DATASET EXTRACT –

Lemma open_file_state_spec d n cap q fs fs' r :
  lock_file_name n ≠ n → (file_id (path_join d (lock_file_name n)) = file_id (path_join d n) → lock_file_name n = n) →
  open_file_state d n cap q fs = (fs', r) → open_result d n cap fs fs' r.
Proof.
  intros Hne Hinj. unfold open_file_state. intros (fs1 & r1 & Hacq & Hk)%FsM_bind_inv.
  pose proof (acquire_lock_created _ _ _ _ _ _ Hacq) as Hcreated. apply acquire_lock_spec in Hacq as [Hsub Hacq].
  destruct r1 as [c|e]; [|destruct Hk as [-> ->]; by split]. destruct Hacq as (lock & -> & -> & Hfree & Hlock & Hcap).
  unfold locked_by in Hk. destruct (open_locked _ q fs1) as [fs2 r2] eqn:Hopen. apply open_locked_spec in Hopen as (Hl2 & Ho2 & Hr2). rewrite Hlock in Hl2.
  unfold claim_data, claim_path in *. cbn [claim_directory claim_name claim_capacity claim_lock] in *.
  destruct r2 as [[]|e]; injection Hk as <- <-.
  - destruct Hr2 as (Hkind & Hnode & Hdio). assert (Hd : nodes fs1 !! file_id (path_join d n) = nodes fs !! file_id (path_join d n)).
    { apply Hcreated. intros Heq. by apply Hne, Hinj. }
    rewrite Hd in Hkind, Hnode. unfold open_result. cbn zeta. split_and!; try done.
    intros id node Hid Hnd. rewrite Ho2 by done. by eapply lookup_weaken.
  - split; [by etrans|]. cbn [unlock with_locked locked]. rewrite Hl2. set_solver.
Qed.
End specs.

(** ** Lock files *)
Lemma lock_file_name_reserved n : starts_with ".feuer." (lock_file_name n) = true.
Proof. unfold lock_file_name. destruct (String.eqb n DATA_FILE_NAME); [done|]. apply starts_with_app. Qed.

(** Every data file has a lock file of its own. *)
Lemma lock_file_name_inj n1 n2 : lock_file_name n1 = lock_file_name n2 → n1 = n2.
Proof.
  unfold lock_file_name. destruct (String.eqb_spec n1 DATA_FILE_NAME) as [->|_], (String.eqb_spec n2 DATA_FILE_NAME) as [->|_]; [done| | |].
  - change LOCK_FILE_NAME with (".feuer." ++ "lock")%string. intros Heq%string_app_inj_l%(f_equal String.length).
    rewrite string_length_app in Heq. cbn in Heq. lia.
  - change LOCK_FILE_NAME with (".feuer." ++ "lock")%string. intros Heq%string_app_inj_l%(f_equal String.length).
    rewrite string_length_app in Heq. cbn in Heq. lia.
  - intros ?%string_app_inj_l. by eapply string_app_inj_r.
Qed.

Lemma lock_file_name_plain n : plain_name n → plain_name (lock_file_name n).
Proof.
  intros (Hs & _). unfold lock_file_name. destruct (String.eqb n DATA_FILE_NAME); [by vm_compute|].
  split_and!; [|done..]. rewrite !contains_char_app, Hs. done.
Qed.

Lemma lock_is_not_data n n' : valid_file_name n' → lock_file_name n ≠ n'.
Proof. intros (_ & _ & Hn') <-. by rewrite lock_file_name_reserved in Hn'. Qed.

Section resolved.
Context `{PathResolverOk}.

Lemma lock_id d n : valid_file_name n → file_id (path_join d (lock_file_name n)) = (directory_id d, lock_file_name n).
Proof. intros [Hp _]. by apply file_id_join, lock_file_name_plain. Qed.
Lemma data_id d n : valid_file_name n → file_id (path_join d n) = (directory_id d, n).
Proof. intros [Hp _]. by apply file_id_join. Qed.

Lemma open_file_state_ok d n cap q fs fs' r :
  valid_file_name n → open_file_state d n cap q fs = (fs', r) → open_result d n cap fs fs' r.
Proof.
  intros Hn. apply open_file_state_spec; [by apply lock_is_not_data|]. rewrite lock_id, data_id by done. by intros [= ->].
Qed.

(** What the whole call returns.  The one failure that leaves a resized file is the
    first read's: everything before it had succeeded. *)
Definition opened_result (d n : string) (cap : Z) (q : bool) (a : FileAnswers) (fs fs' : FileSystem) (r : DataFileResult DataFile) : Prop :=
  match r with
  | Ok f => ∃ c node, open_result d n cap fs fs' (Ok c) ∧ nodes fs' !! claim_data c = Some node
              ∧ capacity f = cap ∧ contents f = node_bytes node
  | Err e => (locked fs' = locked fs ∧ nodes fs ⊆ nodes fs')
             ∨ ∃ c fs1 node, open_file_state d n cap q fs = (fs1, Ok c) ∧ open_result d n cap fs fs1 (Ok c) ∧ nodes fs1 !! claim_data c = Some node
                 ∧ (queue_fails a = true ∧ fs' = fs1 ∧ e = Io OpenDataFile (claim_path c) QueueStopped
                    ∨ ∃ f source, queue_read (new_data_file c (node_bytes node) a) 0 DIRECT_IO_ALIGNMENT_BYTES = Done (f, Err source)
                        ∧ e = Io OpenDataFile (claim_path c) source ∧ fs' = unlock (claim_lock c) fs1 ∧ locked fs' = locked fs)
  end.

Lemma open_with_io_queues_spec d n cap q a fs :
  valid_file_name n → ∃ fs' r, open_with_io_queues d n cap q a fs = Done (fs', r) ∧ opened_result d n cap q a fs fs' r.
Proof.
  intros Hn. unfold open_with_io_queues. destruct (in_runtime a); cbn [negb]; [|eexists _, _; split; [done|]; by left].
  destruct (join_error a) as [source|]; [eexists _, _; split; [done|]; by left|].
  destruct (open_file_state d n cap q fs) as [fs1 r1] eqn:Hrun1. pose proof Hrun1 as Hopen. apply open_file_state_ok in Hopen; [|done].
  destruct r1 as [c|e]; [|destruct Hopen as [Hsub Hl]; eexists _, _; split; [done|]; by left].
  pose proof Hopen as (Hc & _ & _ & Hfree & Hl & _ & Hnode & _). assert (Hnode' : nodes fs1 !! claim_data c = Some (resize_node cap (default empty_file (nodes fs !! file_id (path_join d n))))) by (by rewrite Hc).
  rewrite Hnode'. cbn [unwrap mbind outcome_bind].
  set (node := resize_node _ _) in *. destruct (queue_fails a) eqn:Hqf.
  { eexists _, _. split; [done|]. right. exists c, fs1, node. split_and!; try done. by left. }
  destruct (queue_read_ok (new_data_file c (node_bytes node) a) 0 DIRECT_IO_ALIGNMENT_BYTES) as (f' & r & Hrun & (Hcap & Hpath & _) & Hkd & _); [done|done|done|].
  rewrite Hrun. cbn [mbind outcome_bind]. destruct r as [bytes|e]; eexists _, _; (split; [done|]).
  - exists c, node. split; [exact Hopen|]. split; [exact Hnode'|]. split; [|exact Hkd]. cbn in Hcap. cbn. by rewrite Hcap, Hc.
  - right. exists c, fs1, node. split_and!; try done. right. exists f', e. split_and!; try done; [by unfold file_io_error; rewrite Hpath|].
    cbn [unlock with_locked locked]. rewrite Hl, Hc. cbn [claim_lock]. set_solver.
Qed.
* * *
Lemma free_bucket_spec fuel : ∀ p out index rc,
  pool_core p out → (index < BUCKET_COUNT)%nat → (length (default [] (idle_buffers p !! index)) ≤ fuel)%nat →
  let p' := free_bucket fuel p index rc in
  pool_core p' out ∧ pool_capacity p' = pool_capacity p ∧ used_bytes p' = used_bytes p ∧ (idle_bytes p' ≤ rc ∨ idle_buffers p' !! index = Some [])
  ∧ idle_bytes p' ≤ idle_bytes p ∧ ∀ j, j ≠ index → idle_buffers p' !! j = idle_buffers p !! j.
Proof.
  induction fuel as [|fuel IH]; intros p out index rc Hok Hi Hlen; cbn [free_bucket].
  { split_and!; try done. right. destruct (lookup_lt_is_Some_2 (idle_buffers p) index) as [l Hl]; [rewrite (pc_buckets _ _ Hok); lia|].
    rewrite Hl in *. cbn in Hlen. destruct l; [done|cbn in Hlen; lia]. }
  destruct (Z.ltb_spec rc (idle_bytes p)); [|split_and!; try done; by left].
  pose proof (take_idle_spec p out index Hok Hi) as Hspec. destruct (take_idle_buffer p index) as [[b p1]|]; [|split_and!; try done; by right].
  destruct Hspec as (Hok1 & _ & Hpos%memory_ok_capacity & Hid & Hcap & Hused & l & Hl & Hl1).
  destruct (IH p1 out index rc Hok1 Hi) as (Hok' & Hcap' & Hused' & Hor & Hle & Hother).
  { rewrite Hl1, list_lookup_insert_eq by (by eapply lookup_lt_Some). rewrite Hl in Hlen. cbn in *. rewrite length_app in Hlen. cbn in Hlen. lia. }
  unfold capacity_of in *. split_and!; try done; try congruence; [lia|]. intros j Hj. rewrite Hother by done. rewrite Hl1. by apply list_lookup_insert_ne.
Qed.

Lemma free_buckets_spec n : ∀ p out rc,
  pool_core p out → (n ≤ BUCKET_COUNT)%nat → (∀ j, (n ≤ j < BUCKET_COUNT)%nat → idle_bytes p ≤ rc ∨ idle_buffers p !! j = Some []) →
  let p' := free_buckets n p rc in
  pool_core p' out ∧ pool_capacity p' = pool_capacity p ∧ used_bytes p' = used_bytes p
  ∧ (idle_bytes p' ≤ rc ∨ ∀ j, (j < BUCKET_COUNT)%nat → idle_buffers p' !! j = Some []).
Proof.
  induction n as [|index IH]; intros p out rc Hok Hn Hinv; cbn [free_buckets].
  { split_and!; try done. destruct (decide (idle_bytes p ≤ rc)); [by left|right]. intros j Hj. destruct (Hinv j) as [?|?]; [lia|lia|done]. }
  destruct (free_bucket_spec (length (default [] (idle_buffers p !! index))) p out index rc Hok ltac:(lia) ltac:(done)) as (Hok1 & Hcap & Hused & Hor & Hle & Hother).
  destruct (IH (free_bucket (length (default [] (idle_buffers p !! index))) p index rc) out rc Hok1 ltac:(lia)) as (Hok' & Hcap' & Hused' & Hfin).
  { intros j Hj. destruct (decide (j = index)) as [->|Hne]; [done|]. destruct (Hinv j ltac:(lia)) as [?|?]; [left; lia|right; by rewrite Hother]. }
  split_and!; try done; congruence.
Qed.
--
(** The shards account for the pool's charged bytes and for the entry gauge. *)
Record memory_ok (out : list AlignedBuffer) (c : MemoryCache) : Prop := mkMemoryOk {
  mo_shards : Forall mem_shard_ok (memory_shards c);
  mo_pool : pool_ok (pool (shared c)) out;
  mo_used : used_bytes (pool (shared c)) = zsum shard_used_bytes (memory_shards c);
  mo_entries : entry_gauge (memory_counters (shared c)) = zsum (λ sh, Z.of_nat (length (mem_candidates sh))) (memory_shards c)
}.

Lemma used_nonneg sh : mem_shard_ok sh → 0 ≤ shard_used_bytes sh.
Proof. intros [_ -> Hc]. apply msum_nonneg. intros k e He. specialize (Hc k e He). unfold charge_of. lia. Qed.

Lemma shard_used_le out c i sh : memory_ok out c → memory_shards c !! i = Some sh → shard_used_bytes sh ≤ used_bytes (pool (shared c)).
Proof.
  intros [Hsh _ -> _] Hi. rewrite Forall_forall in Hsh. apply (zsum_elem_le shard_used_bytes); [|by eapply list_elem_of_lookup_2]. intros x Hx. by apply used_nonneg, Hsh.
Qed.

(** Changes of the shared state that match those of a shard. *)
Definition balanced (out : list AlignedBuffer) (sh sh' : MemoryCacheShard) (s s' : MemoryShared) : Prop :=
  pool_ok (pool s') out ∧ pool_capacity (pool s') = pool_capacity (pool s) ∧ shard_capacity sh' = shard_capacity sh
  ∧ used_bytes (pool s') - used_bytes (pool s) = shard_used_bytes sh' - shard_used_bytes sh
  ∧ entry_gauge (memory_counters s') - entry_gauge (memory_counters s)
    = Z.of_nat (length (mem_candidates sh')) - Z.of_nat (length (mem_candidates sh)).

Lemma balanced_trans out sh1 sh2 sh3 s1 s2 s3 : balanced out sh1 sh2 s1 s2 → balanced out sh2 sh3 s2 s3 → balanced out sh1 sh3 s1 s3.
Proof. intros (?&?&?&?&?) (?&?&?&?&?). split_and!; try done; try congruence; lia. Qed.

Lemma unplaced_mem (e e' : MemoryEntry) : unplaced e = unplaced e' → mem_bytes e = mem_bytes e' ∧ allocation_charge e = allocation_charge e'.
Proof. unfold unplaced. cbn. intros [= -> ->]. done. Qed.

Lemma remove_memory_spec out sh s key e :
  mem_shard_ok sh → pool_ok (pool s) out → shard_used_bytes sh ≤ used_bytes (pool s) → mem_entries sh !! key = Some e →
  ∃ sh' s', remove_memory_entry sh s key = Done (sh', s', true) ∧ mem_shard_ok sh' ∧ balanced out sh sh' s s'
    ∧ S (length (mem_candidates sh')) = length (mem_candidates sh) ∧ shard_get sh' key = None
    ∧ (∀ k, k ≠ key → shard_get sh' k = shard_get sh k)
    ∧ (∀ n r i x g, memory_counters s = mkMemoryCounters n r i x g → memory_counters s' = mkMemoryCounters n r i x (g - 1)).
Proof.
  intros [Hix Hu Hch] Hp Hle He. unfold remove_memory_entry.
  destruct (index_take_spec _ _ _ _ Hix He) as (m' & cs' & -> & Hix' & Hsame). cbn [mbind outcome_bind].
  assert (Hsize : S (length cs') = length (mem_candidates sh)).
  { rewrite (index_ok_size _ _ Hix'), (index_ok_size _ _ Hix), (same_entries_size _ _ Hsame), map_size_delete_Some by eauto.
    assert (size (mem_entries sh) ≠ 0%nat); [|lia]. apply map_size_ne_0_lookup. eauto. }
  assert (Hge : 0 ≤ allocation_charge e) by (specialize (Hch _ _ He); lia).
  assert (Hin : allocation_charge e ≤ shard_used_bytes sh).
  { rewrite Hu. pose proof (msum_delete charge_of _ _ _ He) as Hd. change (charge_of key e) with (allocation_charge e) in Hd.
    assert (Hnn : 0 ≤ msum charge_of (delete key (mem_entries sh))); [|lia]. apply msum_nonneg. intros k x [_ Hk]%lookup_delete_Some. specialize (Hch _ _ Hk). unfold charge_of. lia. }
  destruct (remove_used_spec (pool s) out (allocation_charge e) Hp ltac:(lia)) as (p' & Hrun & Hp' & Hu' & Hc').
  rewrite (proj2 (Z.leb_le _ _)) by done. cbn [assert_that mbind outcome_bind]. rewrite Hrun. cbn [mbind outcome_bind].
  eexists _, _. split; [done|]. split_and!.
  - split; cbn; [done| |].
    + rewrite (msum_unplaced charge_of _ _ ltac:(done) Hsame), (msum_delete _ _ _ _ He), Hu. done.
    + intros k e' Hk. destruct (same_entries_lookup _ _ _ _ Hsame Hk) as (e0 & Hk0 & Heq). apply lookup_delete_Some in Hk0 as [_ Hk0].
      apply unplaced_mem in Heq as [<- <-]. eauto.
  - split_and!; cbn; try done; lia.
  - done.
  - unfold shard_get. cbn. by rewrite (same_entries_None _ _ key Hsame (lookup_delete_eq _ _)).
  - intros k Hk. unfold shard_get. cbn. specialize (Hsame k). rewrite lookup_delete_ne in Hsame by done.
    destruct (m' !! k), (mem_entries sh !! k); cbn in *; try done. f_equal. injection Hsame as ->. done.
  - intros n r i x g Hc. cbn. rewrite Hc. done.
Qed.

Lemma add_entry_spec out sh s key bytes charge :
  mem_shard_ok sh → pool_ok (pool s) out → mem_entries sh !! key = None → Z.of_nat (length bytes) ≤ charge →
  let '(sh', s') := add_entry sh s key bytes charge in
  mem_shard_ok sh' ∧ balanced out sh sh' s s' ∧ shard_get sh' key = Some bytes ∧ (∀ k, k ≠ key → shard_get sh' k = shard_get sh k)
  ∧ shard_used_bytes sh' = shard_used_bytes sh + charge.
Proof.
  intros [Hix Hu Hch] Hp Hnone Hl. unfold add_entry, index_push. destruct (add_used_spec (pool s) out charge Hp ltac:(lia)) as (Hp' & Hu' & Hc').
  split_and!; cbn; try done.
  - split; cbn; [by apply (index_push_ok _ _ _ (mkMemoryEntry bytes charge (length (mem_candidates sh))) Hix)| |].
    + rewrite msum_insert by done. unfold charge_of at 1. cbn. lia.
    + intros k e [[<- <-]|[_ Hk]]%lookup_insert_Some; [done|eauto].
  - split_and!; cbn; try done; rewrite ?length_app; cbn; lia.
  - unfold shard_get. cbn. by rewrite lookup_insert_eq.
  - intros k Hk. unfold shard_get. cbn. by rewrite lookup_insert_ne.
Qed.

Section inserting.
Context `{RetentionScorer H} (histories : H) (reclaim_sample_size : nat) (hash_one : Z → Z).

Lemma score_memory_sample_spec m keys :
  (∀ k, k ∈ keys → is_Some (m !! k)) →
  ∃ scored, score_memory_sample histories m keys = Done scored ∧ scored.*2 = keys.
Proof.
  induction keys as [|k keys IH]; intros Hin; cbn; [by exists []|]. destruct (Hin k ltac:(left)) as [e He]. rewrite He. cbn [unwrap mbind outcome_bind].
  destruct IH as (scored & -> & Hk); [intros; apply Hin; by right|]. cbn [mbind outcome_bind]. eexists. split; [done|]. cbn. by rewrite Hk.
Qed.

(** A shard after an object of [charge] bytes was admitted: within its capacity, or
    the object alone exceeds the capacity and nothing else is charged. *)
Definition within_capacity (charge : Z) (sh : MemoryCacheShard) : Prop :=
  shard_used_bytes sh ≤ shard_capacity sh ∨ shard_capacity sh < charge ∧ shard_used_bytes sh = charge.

WHAT YOU ARE ASKED TO DO – Above are the entries. Quote exactly the lines from the one bearing "pool_ok (pool s')" through the one bearing "entry_gauge (memory_counters s)".

ANSWER TO THIS PROBLEM –
  pool_ok (pool s') out ∧ pool_capacity (pool s') = pool_capacity (pool s) ∧ shard_capacity sh' = shard_capacity sh
  ∧ used_bytes (pool s') - used_bytes (pool s) = shard_used_bytes sh' - shard_used_bytes sh
  ∧ entry_gauge (memory_counters s') - entry_gauge (memory_counters s)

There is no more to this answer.